WHAT YOU SHOULD DO: The word to look for is "most". Report every line of the entries below that has it.

TASK MATERIAL:

»»

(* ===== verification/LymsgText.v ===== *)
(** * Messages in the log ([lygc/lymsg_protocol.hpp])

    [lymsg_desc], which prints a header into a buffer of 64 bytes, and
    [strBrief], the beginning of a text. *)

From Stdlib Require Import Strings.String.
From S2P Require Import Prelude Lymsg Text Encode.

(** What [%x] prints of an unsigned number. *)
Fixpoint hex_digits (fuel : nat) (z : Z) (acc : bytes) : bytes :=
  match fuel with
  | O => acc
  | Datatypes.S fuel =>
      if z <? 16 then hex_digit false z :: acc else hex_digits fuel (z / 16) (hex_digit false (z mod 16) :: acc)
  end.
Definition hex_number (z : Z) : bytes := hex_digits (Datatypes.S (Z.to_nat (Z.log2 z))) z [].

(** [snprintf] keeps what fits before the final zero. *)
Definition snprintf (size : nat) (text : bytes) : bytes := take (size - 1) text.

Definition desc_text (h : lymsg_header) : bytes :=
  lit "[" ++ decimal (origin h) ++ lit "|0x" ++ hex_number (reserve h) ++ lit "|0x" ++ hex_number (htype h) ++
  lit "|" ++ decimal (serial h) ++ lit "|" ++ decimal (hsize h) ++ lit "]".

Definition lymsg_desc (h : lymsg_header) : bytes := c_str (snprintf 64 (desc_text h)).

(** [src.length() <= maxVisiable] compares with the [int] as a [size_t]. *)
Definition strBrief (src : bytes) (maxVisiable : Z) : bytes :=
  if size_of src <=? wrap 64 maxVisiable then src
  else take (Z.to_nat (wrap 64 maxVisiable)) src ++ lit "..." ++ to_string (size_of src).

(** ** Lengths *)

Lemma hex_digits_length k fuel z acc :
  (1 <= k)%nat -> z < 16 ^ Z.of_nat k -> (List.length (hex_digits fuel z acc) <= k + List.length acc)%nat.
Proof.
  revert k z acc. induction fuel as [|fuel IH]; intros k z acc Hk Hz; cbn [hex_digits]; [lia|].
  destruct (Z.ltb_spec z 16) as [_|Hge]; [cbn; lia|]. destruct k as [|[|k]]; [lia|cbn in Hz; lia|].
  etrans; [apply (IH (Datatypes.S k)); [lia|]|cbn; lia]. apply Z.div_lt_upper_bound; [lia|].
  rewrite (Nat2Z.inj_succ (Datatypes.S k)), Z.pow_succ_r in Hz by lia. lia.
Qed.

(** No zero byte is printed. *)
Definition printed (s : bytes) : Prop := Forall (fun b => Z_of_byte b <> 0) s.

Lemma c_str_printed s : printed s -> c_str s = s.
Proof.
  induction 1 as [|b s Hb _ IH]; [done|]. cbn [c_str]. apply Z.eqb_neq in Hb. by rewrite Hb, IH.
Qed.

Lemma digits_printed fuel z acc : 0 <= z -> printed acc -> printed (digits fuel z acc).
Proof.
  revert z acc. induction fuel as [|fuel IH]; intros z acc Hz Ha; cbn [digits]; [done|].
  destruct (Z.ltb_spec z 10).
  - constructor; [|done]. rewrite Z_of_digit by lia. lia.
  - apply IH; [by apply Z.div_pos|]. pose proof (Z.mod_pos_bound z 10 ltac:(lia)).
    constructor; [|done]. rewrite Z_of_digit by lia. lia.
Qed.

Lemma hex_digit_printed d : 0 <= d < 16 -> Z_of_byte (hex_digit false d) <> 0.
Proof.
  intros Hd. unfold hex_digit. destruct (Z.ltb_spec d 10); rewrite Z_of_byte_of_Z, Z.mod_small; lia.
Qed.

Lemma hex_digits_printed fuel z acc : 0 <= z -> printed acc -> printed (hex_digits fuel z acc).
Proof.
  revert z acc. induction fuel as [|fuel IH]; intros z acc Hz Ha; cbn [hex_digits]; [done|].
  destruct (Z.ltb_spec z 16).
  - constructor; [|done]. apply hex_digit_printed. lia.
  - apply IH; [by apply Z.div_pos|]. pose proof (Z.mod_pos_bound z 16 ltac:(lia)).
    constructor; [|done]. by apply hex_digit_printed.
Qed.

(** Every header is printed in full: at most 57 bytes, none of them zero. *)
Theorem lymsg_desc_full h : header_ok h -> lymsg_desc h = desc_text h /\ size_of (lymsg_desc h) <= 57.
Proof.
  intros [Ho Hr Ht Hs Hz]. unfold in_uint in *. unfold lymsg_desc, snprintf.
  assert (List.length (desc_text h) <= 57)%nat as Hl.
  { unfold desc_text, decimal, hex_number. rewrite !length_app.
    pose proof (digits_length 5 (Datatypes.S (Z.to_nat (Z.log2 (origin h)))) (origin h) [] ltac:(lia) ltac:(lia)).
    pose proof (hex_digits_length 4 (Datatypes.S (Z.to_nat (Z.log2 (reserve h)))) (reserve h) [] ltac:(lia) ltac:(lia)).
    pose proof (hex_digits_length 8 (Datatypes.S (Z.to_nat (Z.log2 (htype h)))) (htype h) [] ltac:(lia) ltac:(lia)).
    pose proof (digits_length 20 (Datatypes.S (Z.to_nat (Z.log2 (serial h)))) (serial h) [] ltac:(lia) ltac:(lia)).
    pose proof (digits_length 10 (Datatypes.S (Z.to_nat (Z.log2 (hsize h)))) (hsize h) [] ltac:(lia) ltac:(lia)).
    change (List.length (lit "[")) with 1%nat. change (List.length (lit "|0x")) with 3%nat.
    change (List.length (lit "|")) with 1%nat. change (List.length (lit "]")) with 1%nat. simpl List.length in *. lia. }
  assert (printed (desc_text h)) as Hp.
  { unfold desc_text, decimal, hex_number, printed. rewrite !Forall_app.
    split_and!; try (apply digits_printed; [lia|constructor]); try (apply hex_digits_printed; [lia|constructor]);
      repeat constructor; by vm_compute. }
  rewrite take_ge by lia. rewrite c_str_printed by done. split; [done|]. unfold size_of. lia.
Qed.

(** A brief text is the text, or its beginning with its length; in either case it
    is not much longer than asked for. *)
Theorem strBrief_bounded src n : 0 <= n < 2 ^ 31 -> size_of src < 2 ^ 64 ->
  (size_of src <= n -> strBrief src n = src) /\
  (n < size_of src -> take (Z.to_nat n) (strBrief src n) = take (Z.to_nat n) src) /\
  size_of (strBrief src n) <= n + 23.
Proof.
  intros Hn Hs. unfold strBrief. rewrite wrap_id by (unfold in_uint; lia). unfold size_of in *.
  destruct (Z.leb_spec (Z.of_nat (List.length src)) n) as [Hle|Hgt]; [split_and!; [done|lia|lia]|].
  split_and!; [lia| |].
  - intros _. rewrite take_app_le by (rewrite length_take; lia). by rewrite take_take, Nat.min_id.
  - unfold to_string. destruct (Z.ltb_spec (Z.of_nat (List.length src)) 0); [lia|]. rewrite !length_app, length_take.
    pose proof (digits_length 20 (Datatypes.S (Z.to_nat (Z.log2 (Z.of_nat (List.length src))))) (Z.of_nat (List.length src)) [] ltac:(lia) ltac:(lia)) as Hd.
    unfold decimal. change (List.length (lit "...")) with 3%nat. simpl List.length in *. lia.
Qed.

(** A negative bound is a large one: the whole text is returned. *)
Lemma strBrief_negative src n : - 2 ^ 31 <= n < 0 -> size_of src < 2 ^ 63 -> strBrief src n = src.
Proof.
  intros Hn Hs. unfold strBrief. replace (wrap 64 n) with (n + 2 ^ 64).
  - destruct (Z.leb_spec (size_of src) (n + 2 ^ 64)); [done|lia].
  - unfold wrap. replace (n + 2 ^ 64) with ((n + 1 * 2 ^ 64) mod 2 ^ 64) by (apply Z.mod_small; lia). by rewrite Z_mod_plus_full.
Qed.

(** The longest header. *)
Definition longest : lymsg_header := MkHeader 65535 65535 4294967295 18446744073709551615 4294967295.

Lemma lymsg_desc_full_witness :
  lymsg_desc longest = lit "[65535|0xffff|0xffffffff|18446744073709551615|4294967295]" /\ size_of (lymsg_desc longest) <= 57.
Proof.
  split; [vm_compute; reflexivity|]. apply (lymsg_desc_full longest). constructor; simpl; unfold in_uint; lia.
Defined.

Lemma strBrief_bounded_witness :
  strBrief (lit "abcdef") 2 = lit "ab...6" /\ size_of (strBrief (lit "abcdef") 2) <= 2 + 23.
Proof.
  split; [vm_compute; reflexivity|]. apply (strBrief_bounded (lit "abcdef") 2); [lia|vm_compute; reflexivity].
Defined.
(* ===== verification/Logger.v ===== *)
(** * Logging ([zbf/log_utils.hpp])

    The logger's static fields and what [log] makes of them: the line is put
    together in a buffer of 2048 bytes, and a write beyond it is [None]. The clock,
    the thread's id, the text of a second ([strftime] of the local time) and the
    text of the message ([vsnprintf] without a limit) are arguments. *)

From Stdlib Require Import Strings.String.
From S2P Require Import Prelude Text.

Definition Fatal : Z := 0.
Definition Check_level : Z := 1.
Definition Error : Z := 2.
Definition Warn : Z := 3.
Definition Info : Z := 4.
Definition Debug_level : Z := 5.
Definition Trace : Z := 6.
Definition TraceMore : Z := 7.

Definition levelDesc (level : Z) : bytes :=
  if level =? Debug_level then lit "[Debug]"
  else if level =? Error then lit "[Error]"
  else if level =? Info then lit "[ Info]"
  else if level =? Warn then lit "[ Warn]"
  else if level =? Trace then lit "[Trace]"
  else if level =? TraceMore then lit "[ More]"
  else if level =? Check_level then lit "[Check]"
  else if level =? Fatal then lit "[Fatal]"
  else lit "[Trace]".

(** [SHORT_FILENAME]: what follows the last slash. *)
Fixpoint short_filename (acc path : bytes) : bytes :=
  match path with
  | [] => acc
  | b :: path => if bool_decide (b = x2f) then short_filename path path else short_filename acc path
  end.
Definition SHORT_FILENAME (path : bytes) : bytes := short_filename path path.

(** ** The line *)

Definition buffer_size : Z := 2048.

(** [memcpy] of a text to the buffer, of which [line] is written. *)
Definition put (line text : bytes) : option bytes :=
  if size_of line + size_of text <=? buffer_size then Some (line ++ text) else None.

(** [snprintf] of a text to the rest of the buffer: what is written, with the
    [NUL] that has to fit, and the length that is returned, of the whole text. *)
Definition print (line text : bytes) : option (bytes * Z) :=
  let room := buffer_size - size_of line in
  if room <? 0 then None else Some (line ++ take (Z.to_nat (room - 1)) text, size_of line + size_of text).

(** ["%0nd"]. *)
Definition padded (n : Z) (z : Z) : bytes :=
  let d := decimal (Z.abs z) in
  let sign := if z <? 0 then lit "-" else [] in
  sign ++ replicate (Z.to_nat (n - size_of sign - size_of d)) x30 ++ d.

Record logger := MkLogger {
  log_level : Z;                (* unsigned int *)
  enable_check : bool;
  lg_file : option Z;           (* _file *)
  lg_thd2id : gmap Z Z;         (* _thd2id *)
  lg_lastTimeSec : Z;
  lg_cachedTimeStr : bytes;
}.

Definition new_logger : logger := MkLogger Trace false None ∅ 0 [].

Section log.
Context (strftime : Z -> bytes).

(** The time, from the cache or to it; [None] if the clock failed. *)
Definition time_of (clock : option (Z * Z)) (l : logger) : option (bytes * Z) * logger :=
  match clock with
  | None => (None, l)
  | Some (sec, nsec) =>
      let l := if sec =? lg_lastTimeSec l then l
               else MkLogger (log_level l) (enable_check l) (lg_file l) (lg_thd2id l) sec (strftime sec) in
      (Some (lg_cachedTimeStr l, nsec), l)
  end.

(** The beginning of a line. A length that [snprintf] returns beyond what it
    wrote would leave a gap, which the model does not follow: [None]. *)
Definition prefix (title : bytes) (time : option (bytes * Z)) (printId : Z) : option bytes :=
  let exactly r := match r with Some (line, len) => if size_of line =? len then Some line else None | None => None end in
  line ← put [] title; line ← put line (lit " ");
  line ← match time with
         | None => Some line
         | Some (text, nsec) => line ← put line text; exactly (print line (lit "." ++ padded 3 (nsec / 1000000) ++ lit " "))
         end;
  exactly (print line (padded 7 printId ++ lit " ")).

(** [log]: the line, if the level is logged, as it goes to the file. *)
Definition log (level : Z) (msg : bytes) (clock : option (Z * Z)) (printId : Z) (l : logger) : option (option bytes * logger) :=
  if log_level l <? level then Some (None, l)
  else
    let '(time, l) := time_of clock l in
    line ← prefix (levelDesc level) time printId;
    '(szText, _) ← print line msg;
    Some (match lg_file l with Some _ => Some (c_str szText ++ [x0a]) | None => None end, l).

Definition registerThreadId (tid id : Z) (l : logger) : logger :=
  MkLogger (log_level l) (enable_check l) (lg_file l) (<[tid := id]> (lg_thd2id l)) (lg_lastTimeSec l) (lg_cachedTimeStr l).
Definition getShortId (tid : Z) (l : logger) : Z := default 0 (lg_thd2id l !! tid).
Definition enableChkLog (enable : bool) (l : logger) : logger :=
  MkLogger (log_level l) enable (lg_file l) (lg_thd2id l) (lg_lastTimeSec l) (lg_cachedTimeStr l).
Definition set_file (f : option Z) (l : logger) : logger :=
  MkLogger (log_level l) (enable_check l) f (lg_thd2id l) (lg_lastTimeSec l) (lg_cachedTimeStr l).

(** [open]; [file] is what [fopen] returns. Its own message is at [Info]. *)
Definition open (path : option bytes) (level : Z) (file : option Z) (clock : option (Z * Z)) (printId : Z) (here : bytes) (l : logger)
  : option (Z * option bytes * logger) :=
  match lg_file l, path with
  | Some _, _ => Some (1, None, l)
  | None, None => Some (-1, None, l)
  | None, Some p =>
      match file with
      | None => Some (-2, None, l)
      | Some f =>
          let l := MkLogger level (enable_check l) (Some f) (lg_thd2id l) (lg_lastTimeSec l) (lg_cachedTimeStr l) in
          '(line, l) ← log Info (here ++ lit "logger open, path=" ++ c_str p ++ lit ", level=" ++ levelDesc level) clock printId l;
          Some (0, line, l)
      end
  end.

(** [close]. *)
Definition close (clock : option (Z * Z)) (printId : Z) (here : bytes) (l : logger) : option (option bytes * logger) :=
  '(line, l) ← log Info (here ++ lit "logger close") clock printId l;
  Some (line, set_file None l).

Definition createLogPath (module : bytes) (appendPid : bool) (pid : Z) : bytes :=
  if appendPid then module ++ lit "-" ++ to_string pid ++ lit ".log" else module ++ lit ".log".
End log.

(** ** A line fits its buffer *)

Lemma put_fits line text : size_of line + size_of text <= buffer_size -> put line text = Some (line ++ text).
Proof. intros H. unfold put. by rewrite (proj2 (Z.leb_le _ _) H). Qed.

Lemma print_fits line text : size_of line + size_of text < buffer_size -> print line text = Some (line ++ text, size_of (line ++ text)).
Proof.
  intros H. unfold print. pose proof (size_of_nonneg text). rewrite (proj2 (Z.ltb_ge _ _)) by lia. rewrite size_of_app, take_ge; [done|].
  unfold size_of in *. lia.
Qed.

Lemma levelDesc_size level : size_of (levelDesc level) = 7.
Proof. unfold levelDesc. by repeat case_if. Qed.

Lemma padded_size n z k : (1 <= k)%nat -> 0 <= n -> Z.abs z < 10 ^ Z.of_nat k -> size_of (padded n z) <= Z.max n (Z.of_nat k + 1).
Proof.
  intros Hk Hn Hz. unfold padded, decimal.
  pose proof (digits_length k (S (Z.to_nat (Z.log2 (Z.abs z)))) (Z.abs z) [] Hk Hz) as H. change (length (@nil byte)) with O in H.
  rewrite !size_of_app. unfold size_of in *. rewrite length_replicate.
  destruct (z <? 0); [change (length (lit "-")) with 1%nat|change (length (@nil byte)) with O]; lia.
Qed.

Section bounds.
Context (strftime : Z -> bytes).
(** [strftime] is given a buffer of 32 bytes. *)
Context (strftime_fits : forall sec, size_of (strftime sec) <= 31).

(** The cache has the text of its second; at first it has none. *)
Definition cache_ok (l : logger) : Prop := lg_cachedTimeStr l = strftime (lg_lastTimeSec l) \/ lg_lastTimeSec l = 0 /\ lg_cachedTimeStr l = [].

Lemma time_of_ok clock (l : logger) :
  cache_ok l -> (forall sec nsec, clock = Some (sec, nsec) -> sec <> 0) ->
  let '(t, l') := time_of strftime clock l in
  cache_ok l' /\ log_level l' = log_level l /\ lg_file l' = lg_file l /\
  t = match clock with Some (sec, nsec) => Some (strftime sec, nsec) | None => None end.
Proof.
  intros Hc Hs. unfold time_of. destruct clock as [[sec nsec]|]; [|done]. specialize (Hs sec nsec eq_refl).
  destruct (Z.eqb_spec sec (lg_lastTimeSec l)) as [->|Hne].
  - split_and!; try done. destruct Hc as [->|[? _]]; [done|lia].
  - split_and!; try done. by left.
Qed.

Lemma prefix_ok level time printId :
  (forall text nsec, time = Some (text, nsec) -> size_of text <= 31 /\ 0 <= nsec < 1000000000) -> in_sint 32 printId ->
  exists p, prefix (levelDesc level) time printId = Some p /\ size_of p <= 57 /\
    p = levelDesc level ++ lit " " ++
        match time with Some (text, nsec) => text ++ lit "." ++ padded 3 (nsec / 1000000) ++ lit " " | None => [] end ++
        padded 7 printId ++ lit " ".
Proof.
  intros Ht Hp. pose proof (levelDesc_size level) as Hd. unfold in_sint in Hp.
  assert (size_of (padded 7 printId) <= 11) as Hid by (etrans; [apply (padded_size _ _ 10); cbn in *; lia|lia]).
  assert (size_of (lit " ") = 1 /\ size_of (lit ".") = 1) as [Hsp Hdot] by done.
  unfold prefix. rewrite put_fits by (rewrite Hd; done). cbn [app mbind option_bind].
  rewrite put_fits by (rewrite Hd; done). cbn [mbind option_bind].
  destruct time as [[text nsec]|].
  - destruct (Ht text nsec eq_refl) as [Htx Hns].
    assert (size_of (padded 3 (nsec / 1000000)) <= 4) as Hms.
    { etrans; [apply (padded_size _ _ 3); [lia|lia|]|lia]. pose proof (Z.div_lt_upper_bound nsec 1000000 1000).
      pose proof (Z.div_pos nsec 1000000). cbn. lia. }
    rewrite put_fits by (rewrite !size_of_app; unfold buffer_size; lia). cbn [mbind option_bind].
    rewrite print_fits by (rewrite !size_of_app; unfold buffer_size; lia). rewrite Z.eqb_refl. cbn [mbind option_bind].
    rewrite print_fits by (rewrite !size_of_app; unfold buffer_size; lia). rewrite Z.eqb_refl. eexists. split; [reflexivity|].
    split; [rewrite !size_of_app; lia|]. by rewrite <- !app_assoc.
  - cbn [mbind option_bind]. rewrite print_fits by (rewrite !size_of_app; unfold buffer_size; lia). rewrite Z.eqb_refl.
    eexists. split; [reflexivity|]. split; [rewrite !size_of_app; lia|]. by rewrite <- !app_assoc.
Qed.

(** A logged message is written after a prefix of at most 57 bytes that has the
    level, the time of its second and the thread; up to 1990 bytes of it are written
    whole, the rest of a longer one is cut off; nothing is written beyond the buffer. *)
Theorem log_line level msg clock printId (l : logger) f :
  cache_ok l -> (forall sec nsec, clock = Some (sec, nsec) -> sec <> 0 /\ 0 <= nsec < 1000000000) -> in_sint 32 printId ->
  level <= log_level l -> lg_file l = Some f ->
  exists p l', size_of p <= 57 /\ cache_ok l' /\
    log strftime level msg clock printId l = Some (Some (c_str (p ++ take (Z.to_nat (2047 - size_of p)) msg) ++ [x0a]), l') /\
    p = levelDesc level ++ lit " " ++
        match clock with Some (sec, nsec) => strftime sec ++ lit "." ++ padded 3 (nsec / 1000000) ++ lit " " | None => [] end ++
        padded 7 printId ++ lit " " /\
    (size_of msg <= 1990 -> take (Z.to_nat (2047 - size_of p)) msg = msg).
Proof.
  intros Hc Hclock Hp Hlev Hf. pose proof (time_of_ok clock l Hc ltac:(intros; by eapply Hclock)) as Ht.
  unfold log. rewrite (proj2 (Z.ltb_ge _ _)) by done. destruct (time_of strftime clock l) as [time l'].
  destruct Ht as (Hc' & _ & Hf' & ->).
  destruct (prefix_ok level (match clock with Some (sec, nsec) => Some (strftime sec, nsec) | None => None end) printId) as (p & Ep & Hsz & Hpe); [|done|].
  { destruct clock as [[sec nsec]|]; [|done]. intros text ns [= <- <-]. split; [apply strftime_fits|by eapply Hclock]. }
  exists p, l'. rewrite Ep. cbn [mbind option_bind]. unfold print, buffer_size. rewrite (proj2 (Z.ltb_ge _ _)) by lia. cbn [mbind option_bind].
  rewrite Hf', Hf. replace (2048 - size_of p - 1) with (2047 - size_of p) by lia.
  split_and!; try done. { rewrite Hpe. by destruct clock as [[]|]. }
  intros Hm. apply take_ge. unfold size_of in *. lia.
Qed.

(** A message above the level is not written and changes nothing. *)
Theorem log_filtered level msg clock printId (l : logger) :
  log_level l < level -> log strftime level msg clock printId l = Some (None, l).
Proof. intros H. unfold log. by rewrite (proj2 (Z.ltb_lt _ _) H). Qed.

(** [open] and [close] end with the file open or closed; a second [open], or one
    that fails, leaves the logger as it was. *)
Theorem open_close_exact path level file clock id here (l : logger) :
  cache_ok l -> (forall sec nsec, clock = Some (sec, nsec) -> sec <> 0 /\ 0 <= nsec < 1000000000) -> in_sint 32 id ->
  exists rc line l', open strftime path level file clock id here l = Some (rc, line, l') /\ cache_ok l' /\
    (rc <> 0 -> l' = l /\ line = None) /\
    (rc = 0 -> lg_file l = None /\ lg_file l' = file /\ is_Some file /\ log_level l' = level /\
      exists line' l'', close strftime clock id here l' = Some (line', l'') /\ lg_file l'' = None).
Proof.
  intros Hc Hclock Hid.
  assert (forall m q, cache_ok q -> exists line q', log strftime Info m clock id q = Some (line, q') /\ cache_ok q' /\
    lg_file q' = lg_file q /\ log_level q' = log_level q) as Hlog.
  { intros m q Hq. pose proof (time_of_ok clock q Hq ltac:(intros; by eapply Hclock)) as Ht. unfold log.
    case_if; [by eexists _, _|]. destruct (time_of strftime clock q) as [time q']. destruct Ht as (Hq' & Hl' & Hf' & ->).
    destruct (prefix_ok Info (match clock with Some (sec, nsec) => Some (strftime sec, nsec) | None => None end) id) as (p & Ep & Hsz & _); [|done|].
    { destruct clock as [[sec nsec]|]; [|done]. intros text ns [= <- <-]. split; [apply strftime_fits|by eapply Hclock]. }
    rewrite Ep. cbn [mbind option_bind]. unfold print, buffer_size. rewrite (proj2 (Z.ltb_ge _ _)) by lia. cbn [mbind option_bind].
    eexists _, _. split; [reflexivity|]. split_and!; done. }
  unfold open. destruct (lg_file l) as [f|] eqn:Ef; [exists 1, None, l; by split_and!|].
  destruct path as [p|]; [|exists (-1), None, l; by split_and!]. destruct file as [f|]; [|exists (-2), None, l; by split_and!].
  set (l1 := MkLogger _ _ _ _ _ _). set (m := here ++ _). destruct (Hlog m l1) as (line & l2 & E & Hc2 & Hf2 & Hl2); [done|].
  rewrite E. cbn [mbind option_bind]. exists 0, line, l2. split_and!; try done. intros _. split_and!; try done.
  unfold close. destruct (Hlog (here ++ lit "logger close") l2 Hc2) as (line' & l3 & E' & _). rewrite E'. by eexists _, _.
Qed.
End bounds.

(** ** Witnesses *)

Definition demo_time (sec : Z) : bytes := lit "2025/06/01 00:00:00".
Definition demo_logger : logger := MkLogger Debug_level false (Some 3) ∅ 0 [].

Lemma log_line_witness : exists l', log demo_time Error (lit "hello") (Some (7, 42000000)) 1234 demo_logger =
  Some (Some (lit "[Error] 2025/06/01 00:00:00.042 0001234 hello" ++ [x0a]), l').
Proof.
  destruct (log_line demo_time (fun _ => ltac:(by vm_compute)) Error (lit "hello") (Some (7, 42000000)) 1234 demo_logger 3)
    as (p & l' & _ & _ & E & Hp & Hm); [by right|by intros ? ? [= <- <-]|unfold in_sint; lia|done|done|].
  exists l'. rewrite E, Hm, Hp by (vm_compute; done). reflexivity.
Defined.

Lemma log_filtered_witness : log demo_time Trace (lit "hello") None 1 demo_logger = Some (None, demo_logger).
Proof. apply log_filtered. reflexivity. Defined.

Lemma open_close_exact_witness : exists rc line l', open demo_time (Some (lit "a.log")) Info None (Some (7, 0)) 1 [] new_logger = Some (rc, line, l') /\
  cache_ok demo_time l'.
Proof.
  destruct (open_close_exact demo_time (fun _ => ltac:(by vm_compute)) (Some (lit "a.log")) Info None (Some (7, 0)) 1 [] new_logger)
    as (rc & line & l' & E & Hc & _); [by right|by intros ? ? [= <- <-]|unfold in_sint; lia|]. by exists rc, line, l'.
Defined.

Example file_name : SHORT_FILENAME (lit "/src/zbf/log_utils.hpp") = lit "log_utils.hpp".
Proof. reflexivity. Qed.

««

SOLVED EXERCISE:
(** Every header is printed in full: at most 57 bytes, none of them zero. *)
(** A logged message is written after a prefix of at most 57 bytes that has the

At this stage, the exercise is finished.